[YOUR INSTRUCTIONS]: From the records below, set down exactly the lines starting with the line that contains "From S2P Require Import HpackTable" and going on through the line that contains "onFrame (headersFrame sid last fin b) h". Nothing else is wanted.

★ ★ ★

(* ===== verification/Http2SessionSpec.v ===== *)
(** What the frames of a request do to an HTTP/2 server session: header blocks
    in several frames, and the octets of the body. *)

From Stdlib Require Import ZArith Lia String Strings.Byte.
From stdpp Require Import base numbers option list gmap.
From S2P Require Import Prelude CxxStd ByteStream OrdMap HttpTypes HttpParser Endian.
From S2P Require Import HpackTable Hpack Http2Frame Http2Session Http2SessionInv.
Open Scope Z_scope.

(** ** Header blocks in several frames *)

Section blocks.
Context {S : Type} `{!ByteStream S}.
Abbreviation Session := (Http2Session S).

(** The rounds of the loop on frames already read. *)
Fixpoint feed (fs : list Frame) : M Session bool :=
  match fs with
  | [] => mret true
  | f :: fs' => let* go := onFrame f in if go then feed fs' else mret false
  end.

Definition headersFlags (last fin : bool) : Z :=
  Z.lor (if last then FrameFlags.EndHeaders else 0) (flagsOf fin).

Definition headersFrame (sid : Z) (last fin : bool) (block : bytes) : Frame :=
  mkFrame (size block) FrameType.Headers (headersFlags last fin) sid block.

(** CONTINUATION frames, the last one marked. *)
Fixpoint continuations (sid : Z) (bs : list bytes) : list Frame :=
  match bs with
  | [] => []
  | b :: bs' =>
      mkFrame (size b) FrameType.Continuation (match bs' with [] => FrameFlags.EndHeaders | _ => 0 end) sid b
        :: continuations sid bs'
  end.

(** A header block cut into pieces. *)
Definition blockFrames (sid : Z) (fin : bool) (b : bytes) (bs : list bytes) : list Frame :=
  headersFrame sid (bool_decide (bs = [])) fin b :: continuations sid bs.

(** A stream the client may open. *)
Definition openable (sid : Z) (h : Session) : Prop :=
  sid mod 2 = 1 /\ lastStreamId_ h < sid /\ streams_ h !! sid = None.

(** The end of a round: [frameError] after [m]. *)
Definition guarded (m : M Session unit) : M Session bool :=
  let* frameError := mtry (let* _ := m in mret false) (fun _ => mret true) in
  if frameError then let* _ := goAwayWith ErrorCode.InternalError in mret false
  else mret true.

Lemma onFrame_headers (sid : Z) (last fin : bool) (b : bytes) (h : Session) :
  openable sid h -> continuationStreamId_ h = 0 -> size b <= 16384 ->
  onFrame (headersFrame sid last fin b) h
  = guarded (if last then finaliseHeaders else mret tt) (set_block sid fin b (set_last sid h)).
Proof.
  intros (Hodd & Hlast & Hnone) Hc Hb. unfold onFrame, guarded. rewrite mbind_get.
  cbn [f_length headersFrame]. unfold maxFrameSize_.
  destruct (Z.ltb_spec 16384 (size b)); [lia |]. rewrite Hc. cbn [Z.eqb negb andb].
  unfold mbind at 1. unfold mbind at 3. unfold mtry at 1. unfold mtry at 1.
  replace (handleFrame (headersFrame sid last fin b) h)
    with ((let* _ := (if last then finaliseHeaders else mret tt) in mret false)
            (set_block sid fin b (set_last sid h))); [done |].
  unfold handleFrame. cbn [f_type headersFrame]. rewrite Z.eqb_refl.
  unfold mbind at 1 2. cut (handleHeaders (headersFrame sid last fin b) h
    = (if last then finaliseHeaders else mret tt) (set_block sid fin b (set_last sid h))); [by intros -> |].
  unfold handleHeaders. rewrite mbind_get. cbn [f_streamId f_payload f_flags headersFrame].
  destruct (Z.eqb_spec sid 0) as [-> | _]; [done |].
  destruct (Z.eqb_spec (sid mod 2) 0); [lia |]. destruct (Z.leb_spec sid (lastStreamId_ h)); [lia |].
  rewrite Hnone, (bool_decide_eq_false_2 (is_Some None)) by (by intros [? ?]). cbn [andb].
  unfold mbind at 1, modify at 1. rewrite Z.max_r by lia.
  assert (Hpad : forall g, g = FrameFlags.Padded \/ g = FrameFlags.Priority ->
    has g (headersFlags last fin) = false) by (by intros g [-> | ->]; destruct last, fin).
  rewrite !Hpad by auto. rewrite !(mbind_ok _ _ _ _ _ (eq_refl : mret _ _ = (Ok _, _))).
  destruct (Z.ltb_spec (size b) (0 + 0)); [pose proof (size_nonneg b); lia |].
  rewrite drop_0, (take_ge b) by (unfold size; lia).
  unfold mbind at 1, modify at 1.
  by destruct last, fin.
Qed.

★ ★ ★

[YOUR SOLUTION]:
From S2P Require Import HpackTable Hpack Http2Frame Http2Session Http2SessionInv.
Open Scope Z_scope.

(** ** Header blocks in several frames *)

Section blocks.
Context {S : Type} `{!ByteStream S}.
Abbreviation Session := (Http2Session S).

(** The rounds of the loop on frames already read. *)
Fixpoint feed (fs : list Frame) : M Session bool :=
  match fs with
  | [] => mret true
  | f :: fs' => let* go := onFrame f in if go then feed fs' else mret false
  end.

Definition headersFlags (last fin : bool) : Z :=
  Z.lor (if last then FrameFlags.EndHeaders else 0) (flagsOf fin).

Definition headersFrame (sid : Z) (last fin : bool) (block : bytes) : Frame :=
  mkFrame (size block) FrameType.Headers (headersFlags last fin) sid block.

(** CONTINUATION frames, the last one marked. *)
Fixpoint continuations (sid : Z) (bs : list bytes) : list Frame :=
  match bs with
  | [] => []
  | b :: bs' =>
      mkFrame (size b) FrameType.Continuation (match bs' with [] => FrameFlags.EndHeaders | _ => 0 end) sid b
        :: continuations sid bs'
  end.

(** A header block cut into pieces. *)
Definition blockFrames (sid : Z) (fin : bool) (b : bytes) (bs : list bytes) : list Frame :=
  headersFrame sid (bool_decide (bs = [])) fin b :: continuations sid bs.

(** A stream the client may open. *)
Definition openable (sid : Z) (h : Session) : Prop :=
  sid mod 2 = 1 /\ lastStreamId_ h < sid /\ streams_ h !! sid = None.

(** The end of a round: [frameError] after [m]. *)
Definition guarded (m : M Session unit) : M Session bool :=
  let* frameError := mtry (let* _ := m in mret false) (fun _ => mret true) in
  if frameError then let* _ := goAwayWith ErrorCode.InternalError in mret false
  else mret true.

Lemma onFrame_headers (sid : Z) (last fin : bool) (b : bytes) (h : Session) :
  openable sid h -> continuationStreamId_ h = 0 -> size b <= 16384 ->
  onFrame (headersFrame sid last fin b) h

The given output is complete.